__Try it__. Check every line below for the string "program". Copy the ones that have it.
---*---
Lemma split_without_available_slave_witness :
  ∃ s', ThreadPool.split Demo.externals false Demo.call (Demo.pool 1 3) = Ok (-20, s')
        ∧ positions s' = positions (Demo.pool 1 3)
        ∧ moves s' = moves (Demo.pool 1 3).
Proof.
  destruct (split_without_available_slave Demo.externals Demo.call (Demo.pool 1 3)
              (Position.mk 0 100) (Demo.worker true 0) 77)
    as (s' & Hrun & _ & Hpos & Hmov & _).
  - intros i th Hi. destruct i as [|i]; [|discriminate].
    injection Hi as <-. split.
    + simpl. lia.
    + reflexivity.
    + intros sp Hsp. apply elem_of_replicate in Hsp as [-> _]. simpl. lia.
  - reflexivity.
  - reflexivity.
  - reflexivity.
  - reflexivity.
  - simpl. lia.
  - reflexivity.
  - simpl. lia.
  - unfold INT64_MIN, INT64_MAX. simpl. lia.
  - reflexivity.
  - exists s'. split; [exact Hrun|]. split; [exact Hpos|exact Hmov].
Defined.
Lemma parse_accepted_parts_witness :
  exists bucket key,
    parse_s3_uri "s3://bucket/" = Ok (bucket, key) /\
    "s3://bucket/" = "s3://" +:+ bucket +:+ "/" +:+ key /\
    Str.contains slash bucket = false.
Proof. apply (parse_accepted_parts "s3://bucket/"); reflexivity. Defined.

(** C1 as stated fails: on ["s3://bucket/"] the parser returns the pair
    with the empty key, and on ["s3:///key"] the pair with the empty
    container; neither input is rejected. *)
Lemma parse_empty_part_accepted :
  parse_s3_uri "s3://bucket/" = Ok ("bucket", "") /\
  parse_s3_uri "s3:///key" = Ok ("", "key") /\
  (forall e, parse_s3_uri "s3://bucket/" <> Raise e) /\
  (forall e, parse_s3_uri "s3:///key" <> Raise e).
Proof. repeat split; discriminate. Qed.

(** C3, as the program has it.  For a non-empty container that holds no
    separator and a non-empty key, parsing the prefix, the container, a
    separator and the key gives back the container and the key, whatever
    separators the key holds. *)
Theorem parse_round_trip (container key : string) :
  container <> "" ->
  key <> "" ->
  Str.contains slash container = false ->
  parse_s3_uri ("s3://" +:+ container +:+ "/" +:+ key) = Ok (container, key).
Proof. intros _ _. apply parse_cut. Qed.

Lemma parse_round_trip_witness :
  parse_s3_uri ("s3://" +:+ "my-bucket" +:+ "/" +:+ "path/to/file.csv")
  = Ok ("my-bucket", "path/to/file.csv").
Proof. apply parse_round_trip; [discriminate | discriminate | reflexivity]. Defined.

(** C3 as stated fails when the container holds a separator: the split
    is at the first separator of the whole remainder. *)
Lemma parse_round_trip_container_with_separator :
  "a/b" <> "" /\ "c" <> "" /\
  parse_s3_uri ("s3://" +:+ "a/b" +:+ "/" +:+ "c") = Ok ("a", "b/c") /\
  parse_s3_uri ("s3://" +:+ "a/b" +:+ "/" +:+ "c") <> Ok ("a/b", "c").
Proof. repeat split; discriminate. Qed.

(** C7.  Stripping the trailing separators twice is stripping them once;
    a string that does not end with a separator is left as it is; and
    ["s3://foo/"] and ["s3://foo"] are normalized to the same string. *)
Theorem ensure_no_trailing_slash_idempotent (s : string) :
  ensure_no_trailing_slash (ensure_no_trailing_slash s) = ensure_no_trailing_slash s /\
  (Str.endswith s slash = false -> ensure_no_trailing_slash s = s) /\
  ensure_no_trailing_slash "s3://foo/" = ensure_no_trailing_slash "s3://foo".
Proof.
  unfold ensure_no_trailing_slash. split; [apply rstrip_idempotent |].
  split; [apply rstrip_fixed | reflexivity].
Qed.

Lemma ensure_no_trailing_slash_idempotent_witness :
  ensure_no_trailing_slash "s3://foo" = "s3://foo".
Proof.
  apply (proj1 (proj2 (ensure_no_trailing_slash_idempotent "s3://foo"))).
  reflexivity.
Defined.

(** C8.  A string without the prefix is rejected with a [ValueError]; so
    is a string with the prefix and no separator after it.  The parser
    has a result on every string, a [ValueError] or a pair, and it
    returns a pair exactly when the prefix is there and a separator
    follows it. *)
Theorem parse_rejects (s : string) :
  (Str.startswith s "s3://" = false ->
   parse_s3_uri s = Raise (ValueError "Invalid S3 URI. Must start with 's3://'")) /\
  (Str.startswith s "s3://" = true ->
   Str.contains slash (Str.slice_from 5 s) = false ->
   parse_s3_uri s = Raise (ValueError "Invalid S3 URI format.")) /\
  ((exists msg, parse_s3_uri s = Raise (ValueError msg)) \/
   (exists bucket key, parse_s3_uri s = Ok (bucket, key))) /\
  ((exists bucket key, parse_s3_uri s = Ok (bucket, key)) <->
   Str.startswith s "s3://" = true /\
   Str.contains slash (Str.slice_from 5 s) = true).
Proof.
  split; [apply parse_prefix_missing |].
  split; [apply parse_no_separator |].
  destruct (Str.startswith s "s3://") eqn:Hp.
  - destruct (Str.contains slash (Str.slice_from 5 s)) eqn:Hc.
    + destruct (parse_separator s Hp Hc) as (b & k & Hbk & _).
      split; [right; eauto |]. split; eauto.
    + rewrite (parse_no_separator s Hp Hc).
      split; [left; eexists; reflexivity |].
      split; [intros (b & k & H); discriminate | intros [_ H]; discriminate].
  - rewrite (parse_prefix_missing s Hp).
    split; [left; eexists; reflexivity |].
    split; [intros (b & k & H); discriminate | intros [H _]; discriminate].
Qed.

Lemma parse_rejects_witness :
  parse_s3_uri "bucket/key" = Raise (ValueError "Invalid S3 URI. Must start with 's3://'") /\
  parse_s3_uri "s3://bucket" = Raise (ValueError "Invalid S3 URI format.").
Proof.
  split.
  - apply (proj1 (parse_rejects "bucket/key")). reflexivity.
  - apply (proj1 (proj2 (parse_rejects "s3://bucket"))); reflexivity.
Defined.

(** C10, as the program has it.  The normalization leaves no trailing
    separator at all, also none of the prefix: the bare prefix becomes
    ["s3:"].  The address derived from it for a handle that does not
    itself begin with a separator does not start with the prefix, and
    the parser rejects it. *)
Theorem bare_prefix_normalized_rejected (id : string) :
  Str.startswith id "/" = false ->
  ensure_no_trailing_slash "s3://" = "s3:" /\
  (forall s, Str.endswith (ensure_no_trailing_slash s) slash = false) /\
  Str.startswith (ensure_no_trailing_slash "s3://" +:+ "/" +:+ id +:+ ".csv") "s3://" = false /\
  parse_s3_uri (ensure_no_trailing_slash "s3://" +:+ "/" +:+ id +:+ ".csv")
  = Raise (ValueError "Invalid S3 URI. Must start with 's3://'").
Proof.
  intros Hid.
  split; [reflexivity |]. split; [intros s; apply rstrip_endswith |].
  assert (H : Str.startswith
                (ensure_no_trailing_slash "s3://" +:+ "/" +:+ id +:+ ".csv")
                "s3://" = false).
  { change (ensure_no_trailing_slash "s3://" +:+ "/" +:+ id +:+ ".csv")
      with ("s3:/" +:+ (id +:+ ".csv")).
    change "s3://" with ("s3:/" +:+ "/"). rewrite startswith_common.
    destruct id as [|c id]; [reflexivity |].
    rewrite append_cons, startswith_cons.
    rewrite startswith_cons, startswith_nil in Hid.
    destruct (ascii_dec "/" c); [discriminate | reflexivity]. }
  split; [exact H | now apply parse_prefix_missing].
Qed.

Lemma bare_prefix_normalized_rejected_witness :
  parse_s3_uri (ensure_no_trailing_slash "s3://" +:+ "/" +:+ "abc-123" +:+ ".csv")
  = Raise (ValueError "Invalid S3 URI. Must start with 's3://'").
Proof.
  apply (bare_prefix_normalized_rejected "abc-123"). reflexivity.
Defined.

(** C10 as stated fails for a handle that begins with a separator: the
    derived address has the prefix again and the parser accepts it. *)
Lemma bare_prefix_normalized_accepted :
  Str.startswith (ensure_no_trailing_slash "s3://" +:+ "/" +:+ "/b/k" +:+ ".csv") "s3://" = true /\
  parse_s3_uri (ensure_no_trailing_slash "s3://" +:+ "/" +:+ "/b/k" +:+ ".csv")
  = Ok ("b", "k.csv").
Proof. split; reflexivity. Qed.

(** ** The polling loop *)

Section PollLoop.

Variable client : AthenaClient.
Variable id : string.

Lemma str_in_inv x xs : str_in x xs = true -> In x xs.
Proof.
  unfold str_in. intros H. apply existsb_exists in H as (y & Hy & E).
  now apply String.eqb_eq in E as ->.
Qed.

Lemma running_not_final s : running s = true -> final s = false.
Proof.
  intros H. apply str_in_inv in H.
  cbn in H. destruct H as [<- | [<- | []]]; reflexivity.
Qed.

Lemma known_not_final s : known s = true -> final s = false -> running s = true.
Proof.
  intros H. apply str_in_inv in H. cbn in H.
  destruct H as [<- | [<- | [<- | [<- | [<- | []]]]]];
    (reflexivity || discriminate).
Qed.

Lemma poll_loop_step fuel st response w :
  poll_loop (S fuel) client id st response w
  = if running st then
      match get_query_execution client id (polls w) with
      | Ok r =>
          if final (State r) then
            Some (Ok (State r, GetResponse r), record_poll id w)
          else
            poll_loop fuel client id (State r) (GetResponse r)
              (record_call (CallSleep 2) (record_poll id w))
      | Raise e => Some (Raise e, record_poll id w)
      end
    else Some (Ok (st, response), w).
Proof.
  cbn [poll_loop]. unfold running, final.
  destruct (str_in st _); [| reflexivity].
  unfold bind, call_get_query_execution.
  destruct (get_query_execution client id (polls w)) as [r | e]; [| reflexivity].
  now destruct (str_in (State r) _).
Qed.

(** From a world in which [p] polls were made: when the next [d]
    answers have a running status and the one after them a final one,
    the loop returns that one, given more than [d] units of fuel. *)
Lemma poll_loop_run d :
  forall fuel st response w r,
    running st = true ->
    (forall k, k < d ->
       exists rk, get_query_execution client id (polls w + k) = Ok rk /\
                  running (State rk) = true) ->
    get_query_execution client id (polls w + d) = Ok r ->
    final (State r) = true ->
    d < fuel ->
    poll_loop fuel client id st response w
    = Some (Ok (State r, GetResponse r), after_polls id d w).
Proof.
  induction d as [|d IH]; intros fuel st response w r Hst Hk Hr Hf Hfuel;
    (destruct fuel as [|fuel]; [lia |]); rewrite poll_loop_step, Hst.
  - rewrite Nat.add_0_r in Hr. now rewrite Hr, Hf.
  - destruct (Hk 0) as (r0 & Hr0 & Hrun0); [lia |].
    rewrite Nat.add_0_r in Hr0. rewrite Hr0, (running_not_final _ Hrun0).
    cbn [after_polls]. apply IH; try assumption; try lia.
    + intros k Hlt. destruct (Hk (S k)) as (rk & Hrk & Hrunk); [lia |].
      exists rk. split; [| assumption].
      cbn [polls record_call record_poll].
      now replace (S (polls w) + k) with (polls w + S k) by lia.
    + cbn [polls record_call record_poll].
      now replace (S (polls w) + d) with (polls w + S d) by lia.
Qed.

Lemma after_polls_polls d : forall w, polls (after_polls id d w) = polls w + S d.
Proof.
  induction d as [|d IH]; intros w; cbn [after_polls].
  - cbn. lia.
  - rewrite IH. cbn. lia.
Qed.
---*---
__The completed task__.
(** C3, as the program has it.  For a non-empty container that holds no
(** C10, as the program has it.  The normalization leaves no trailing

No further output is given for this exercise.